• [Dataset records]
^^^^^^^^^^^^^^^^

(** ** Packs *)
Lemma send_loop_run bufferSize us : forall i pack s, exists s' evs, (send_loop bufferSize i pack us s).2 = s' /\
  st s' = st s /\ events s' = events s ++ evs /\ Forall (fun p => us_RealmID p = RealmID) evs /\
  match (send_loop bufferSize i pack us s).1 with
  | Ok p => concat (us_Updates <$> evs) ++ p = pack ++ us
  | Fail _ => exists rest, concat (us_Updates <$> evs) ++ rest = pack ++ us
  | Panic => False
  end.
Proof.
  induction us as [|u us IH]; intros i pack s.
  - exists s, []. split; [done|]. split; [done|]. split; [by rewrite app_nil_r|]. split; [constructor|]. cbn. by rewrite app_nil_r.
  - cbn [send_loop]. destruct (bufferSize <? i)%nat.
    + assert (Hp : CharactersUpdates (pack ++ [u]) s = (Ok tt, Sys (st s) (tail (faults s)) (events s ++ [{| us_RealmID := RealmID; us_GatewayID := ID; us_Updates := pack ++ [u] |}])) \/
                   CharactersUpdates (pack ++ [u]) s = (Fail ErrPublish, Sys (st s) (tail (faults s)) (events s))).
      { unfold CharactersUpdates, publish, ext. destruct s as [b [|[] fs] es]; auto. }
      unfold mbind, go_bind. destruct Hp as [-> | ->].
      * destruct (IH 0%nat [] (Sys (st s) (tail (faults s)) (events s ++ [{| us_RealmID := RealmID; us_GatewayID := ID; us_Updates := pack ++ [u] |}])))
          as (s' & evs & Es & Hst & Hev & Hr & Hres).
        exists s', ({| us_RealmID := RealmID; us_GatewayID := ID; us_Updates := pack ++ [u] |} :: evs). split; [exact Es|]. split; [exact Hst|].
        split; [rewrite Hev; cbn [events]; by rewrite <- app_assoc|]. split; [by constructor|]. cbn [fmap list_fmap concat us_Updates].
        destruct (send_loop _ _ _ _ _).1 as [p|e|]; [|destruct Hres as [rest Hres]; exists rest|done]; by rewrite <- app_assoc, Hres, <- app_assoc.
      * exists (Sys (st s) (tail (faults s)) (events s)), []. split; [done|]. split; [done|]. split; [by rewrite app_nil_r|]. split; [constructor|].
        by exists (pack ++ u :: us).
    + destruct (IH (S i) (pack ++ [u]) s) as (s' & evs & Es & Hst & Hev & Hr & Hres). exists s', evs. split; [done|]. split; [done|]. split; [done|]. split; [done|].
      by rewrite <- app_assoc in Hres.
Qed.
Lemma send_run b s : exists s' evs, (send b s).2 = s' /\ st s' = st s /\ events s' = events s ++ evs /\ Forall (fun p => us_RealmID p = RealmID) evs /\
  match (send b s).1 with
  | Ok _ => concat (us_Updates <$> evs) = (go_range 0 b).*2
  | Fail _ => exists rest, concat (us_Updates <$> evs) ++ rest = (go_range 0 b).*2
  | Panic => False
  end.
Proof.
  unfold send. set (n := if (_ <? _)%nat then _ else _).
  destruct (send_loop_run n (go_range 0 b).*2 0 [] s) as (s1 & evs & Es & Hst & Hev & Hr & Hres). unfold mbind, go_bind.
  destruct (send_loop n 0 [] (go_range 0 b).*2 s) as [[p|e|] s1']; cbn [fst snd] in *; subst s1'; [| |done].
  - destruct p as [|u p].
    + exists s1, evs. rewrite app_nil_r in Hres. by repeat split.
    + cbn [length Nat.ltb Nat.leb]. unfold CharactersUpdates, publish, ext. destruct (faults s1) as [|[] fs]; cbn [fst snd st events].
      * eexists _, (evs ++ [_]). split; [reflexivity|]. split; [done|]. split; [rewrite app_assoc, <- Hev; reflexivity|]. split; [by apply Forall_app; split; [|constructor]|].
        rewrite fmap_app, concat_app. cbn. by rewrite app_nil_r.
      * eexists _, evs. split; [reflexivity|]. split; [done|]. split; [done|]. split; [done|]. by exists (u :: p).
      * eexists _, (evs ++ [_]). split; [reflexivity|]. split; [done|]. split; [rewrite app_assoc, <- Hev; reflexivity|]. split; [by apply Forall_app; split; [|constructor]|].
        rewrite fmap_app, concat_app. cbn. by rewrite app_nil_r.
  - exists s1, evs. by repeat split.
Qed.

^^^^^^^^^^^^^^^^

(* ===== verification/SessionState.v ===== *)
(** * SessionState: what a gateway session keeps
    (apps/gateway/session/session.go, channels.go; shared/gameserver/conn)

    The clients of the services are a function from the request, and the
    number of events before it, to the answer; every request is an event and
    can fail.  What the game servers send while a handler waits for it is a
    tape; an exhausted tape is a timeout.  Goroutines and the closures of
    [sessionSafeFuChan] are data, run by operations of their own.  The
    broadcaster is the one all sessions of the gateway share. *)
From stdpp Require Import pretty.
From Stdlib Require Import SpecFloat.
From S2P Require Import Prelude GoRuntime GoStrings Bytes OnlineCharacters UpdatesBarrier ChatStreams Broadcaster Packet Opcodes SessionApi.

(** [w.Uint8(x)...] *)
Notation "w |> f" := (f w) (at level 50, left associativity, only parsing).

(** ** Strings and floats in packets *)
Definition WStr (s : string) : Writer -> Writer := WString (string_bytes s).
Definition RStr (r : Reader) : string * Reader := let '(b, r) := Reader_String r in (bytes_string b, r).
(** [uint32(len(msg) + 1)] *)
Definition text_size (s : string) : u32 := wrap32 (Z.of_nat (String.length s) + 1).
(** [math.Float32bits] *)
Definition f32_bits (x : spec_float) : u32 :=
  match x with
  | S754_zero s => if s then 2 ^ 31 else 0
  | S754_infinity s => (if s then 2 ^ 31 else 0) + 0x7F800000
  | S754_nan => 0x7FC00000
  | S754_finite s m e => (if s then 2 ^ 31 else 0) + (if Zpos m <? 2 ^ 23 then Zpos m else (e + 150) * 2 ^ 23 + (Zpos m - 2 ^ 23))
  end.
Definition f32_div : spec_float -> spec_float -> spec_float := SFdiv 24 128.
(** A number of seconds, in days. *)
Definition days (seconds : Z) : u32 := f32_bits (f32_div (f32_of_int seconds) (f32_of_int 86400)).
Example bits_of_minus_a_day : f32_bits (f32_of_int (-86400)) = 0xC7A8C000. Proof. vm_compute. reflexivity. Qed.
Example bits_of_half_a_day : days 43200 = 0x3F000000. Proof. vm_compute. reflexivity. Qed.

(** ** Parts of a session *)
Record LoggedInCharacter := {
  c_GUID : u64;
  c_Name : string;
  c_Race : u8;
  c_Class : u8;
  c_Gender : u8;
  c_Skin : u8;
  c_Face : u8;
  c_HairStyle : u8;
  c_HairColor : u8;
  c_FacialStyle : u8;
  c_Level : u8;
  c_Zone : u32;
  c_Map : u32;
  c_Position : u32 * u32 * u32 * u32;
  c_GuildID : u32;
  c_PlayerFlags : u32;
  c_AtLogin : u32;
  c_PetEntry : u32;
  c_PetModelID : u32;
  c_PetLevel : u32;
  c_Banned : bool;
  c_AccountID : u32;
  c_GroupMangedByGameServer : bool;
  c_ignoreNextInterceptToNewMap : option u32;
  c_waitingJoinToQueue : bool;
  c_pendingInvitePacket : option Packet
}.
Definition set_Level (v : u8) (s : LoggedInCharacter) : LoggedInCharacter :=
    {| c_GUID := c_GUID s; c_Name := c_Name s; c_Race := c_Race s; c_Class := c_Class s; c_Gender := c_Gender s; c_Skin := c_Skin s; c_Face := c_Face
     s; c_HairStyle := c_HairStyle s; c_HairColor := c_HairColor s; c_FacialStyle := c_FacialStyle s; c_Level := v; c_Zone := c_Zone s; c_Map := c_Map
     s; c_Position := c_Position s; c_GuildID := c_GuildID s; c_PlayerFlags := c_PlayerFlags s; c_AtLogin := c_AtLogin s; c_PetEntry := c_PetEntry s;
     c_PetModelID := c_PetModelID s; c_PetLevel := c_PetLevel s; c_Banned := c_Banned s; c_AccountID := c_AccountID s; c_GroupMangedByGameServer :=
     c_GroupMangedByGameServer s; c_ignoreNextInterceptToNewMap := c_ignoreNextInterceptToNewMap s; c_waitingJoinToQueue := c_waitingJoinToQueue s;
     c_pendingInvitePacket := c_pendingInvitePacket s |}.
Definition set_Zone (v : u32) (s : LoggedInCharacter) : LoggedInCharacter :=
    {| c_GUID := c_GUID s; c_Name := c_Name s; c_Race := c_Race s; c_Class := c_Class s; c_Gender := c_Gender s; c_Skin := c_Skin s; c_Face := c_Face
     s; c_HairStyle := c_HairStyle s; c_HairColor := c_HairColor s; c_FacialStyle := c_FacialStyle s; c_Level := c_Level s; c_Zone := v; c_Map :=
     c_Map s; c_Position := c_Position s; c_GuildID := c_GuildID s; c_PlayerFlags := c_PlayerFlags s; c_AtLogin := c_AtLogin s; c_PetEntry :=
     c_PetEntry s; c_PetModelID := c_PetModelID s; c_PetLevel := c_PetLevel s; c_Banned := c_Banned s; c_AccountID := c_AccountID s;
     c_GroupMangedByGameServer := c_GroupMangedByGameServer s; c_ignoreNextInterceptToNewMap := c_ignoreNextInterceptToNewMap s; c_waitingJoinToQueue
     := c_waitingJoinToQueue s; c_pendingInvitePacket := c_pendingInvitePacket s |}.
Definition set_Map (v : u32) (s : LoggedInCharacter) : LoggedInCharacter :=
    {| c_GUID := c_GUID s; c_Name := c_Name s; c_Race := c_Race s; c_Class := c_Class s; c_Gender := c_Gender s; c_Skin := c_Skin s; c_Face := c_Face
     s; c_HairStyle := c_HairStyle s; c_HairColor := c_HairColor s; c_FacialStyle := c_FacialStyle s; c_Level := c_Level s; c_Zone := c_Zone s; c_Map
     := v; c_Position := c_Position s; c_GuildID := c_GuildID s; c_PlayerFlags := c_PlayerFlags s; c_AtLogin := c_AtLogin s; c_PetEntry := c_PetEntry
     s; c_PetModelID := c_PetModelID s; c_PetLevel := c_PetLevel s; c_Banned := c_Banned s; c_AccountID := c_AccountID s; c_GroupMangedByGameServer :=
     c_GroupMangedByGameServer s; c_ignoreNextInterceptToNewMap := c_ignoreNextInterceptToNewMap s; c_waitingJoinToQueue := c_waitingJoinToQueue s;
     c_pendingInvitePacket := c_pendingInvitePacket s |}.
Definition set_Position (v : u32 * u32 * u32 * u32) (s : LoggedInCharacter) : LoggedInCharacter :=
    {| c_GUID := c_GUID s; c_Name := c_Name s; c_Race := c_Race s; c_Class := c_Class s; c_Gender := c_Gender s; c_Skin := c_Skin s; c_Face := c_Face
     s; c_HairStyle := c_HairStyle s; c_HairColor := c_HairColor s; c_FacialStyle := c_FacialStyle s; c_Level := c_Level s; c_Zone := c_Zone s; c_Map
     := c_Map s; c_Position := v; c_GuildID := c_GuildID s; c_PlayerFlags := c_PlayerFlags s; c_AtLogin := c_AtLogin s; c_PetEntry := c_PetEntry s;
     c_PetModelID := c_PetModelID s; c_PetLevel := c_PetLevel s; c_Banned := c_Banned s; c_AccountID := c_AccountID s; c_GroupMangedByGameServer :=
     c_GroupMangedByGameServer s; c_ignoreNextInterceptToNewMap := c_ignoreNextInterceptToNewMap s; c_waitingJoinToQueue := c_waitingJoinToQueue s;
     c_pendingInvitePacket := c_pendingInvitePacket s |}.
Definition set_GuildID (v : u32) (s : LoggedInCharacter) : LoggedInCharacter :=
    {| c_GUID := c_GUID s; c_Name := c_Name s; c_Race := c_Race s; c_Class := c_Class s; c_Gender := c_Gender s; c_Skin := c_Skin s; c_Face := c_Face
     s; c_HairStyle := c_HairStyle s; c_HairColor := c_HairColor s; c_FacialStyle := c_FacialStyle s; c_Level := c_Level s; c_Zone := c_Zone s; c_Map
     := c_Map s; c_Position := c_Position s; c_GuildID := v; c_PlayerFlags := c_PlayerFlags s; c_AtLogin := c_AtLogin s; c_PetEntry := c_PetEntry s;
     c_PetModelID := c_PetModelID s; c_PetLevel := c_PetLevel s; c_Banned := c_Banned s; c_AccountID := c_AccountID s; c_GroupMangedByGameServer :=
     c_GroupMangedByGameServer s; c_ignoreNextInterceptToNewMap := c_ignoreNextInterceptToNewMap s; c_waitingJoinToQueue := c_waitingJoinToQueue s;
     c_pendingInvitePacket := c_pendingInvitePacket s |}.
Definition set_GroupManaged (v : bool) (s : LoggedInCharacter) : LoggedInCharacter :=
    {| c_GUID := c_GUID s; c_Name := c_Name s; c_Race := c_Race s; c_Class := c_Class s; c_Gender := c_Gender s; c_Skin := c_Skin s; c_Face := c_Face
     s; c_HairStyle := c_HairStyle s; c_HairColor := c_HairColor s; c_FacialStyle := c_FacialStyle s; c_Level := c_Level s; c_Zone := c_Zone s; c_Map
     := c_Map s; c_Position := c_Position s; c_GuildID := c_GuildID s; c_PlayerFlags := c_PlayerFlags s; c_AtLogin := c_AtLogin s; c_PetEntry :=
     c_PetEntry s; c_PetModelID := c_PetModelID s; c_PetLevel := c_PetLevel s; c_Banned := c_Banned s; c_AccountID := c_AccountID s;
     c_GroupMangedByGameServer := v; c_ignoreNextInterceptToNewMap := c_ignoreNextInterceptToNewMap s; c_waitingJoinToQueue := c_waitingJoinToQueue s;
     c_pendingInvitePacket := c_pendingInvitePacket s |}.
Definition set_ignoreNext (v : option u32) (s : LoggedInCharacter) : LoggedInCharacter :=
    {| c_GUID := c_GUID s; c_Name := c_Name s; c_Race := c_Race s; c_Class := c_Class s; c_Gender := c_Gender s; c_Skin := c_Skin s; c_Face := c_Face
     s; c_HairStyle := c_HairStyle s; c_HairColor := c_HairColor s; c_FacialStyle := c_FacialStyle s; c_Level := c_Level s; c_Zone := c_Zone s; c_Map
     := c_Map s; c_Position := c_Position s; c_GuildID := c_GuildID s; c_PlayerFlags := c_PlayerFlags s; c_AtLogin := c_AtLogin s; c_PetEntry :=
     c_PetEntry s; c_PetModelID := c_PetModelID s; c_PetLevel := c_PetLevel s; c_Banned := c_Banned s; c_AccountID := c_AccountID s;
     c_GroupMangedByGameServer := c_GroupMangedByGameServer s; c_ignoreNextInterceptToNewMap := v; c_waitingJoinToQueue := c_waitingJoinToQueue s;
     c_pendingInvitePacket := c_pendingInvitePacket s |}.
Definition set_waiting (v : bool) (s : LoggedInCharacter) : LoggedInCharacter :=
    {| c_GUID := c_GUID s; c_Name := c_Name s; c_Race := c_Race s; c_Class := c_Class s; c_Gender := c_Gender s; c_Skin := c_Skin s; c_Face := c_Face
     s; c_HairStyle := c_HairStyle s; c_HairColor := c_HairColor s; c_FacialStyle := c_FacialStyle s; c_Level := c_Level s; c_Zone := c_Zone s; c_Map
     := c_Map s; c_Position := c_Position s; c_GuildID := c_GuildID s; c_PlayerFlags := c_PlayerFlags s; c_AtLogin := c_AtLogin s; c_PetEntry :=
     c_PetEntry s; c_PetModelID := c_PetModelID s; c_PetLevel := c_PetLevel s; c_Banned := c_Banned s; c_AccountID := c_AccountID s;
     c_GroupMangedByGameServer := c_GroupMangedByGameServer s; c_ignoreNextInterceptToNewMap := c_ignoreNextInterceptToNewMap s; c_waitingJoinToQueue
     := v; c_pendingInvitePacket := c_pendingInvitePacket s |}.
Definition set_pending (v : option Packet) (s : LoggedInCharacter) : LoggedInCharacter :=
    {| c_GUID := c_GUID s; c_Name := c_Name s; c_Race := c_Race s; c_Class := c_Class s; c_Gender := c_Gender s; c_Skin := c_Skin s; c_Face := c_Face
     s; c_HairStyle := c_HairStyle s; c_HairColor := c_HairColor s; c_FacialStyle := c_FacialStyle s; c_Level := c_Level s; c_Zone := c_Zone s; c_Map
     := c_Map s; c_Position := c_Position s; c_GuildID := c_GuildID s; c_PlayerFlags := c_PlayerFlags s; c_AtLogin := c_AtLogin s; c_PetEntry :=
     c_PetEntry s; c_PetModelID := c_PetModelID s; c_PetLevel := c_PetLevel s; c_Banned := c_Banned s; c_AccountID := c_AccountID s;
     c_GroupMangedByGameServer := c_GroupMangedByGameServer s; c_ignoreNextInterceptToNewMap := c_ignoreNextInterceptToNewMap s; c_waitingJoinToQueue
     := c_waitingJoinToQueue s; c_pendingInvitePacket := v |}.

^^^^^^^^^^^^^^^^

Given the records above, restate word for word only the lines starting at the one with "(** ** Packs *)" and ending at the one with "split; [exact Hst|].".

(** ** Packs *)
Lemma send_loop_run bufferSize us : forall i pack s, exists s' evs, (send_loop bufferSize i pack us s).2 = s' /\
  st s' = st s /\ events s' = events s ++ evs /\ Forall (fun p => us_RealmID p = RealmID) evs /\
  match (send_loop bufferSize i pack us s).1 with
  | Ok p => concat (us_Updates <$> evs) ++ p = pack ++ us
  | Fail _ => exists rest, concat (us_Updates <$> evs) ++ rest = pack ++ us
  | Panic => False
  end.
Proof.
  induction us as [|u us IH]; intros i pack s.
  - exists s, []. split; [done|]. split; [done|]. split; [by rewrite app_nil_r|]. split; [constructor|]. cbn. by rewrite app_nil_r.
  - cbn [send_loop]. destruct (bufferSize <? i)%nat.
    + assert (Hp : CharactersUpdates (pack ++ [u]) s = (Ok tt, Sys (st s) (tail (faults s)) (events s ++ [{| us_RealmID := RealmID; us_GatewayID := ID; us_Updates := pack ++ [u] |}])) \/
                   CharactersUpdates (pack ++ [u]) s = (Fail ErrPublish, Sys (st s) (tail (faults s)) (events s))).
      { unfold CharactersUpdates, publish, ext. destruct s as [b [|[] fs] es]; auto. }
      unfold mbind, go_bind. destruct Hp as [-> | ->].
      * destruct (IH 0%nat [] (Sys (st s) (tail (faults s)) (events s ++ [{| us_RealmID := RealmID; us_GatewayID := ID; us_Updates := pack ++ [u] |}])))
          as (s' & evs & Es & Hst & Hev & Hr & Hres).
        exists s', ({| us_RealmID := RealmID; us_GatewayID := ID; us_Updates := pack ++ [u] |} :: evs). split; [exact Es|]. split; [exact Hst|].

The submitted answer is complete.